(* ===== verification/Catalog.v ===== *)
(** * The template catalogue: [internal/api/template_catalog.go],
    [template_retirement.go], [template_drafts.go]

    Published templates, retirements and drafts are rows that are only ever
    added, each with an audit row written in the same transaction.  A website
    may have a bounded number of them.  At startup the published templates that
    are not retired are loaded beside those of the configuration.

    Texts are ordered by their bytes.  The checks the database makes of a row
    repeat checks of the code; a statement that fails for another reason is one
    of the faults of the [World]. *)

From S2P Require Import Prelude Sha256 GoText TextFacts JsonText Delivery SmtpClient Provider Database Retention Suppression Message MessageRules Auth AesGcm Credentials Fingerprint JsonTokens JsonMessage Templates.

Module Catalog.

Import JsonTokens JsonMessage Templates Message.

Definition ErrTemplateCatalog : DBErr := ErrText "invalid template publication, identity or catalog limits".
Definition ErrTemplateDraftConflict : DBErr := ErrText "template draft revision changed".

(** The code answers [e] for any failure of [m]. *)
Definition failing {A} (e : DBErr) (m : M A) : M A := fun w s => match m w s with inl _ => inl e | inr r => inr r end.

(** ** Audit rows *)

Definition data_text (a : Audit) (key s : string) : bool := bool_decide (json_text (Some (au_data a)) key = Some (Database.TStr s)).
(** A number compares as its text. *)
Definition data_number (a : Audit) (key : string) (z : Z) : bool :=
  bool_decide (json_text (Some (au_data a)) key = Some (TNum z)) || data_text a key (FormatInt z).
(** [data ? key] *)
Definition has_key (a : Audit) (key : string) : bool :=
  match au_data a with JObj fields => not_null (json_get key fields) | _ => false end.

Definition audit_of (db : DB) (id : UUID) (p : Audit -> bool) : bool :=
  match maintenance_audit db !! id with Some a => p a | None => false end.

Definition names_row (a : Audit) (action : string) (identity : UUID) (name version : string) : bool :=
  String.eqb (au_action a) action && data_text a "api_key_id" (uuid_text identity) && data_text a "id" name && data_text a "version" version.

Definition draft_audit (identity : UUID) (name : string) (revision : Z) (d : TemplateDraftRow) (a : Audit) : bool :=
  names_row a "TEMPLATE_DRAFT_SAVED" identity name (td_version d) && data_number a "revision" revision
  && data_text a "definition_sha256" (td_definition_sha256 d).

(** The draft a publication says it comes from *)
Definition from_draft (db : DB) (identity : UUID) (name version : string) (v : TemplateVersionRow) (a : Audit) : bool :=
  exists_row (fun k d => bool_decide (fst k = (identity, name)) && audit_of db (td_audit_id d) (draft_audit identity name (snd k) d)
                         && data_number a "draft_revision" (snd k) && String.eqb (td_version d) version
                         && String.eqb (td_definition_sha256 d) (tv_definition_sha256 v)) (api_template_drafts db).

Definition published_audit (identity : UUID) (name version : string) (v : TemplateVersionRow) (a : Audit) : bool :=
  names_row a "TEMPLATE_PUBLISHED" identity name version && data_text a "definition_sha256" (tv_definition_sha256 v).
Definition publication_valid (db : DB) (identity : UUID) (name version : string) (v : TemplateVersionRow) : bool :=
  audit_of db (tv_audit_id v) (fun a => published_audit identity name version v a
                                         && (negb (has_key a "draft_revision") || from_draft db identity name version v a)).
Definition retirement_valid (db : DB) (identity : UUID) (name version : string) (r : TemplateRetirement) : bool :=
  audit_of db (tq_audit_id r) (fun a => names_row a "TEMPLATE_RETIRED" identity name version).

--------

§ **TASK GOAL**: Write out the material again, matching every line.

§ **OUTPUT FOR THIS EXERCISE**:
(* ===== verification/Catalog.v ===== *)
(** * The template catalogue: [internal/api/template_catalog.go],
    [template_retirement.go], [template_drafts.go]

    Published templates, retirements and drafts are rows that are only ever
    added, each with an audit row written in the same transaction.  A website
    may have a bounded number of them.  At startup the published templates that
    are not retired are loaded beside those of the configuration.

    Texts are ordered by their bytes.  The checks the database makes of a row
    repeat checks of the code; a statement that fails for another reason is one
    of the faults of the [World]. *)

From S2P Require Import Prelude Sha256 GoText TextFacts JsonText Delivery SmtpClient Provider Database Retention Suppression Message MessageRules Auth AesGcm Credentials Fingerprint JsonTokens JsonMessage Templates.

Module Catalog.

Import JsonTokens JsonMessage Templates Message.

Definition ErrTemplateCatalog : DBErr := ErrText "invalid template publication, identity or catalog limits".
Definition ErrTemplateDraftConflict : DBErr := ErrText "template draft revision changed".

(** The code answers [e] for any failure of [m]. *)
Definition failing {A} (e : DBErr) (m : M A) : M A := fun w s => match m w s with inl _ => inl e | inr r => inr r end.

(** ** Audit rows *)

Definition data_text (a : Audit) (key s : string) : bool := bool_decide (json_text (Some (au_data a)) key = Some (Database.TStr s)).
(** A number compares as its text. *)
Definition data_number (a : Audit) (key : string) (z : Z) : bool :=
  bool_decide (json_text (Some (au_data a)) key = Some (TNum z)) || data_text a key (FormatInt z).
(** [data ? key] *)
Definition has_key (a : Audit) (key : string) : bool :=
  match au_data a with JObj fields => not_null (json_get key fields) | _ => false end.

Definition audit_of (db : DB) (id : UUID) (p : Audit -> bool) : bool :=
  match maintenance_audit db !! id with Some a => p a | None => false end.

Definition names_row (a : Audit) (action : string) (identity : UUID) (name version : string) : bool :=
  String.eqb (au_action a) action && data_text a "api_key_id" (uuid_text identity) && data_text a "id" name && data_text a "version" version.

Definition draft_audit (identity : UUID) (name : string) (revision : Z) (d : TemplateDraftRow) (a : Audit) : bool :=
  names_row a "TEMPLATE_DRAFT_SAVED" identity name (td_version d) && data_number a "revision" revision
  && data_text a "definition_sha256" (td_definition_sha256 d).

(** The draft a publication says it comes from *)
Definition from_draft (db : DB) (identity : UUID) (name version : string) (v : TemplateVersionRow) (a : Audit) : bool :=
  exists_row (fun k d => bool_decide (fst k = (identity, name)) && audit_of db (td_audit_id d) (draft_audit identity name (snd k) d)
                         && data_number a "draft_revision" (snd k) && String.eqb (td_version d) version
                         && String.eqb (td_definition_sha256 d) (tv_definition_sha256 v)) (api_template_drafts db).

Definition published_audit (identity : UUID) (name version : string) (v : TemplateVersionRow) (a : Audit) : bool :=
  names_row a "TEMPLATE_PUBLISHED" identity name version && data_text a "definition_sha256" (tv_definition_sha256 v).
Definition publication_valid (db : DB) (identity : UUID) (name version : string) (v : TemplateVersionRow) : bool :=
  audit_of db (tv_audit_id v) (fun a => published_audit identity name version v a
                                         && (negb (has_key a "draft_revision") || from_draft db identity name version v a)).
Definition retirement_valid (db : DB) (identity : UUID) (name version : string) (r : TemplateRetirement) : bool :=
  audit_of db (tq_audit_id r) (fun a => names_row a "TEMPLATE_RETIRED" identity name version).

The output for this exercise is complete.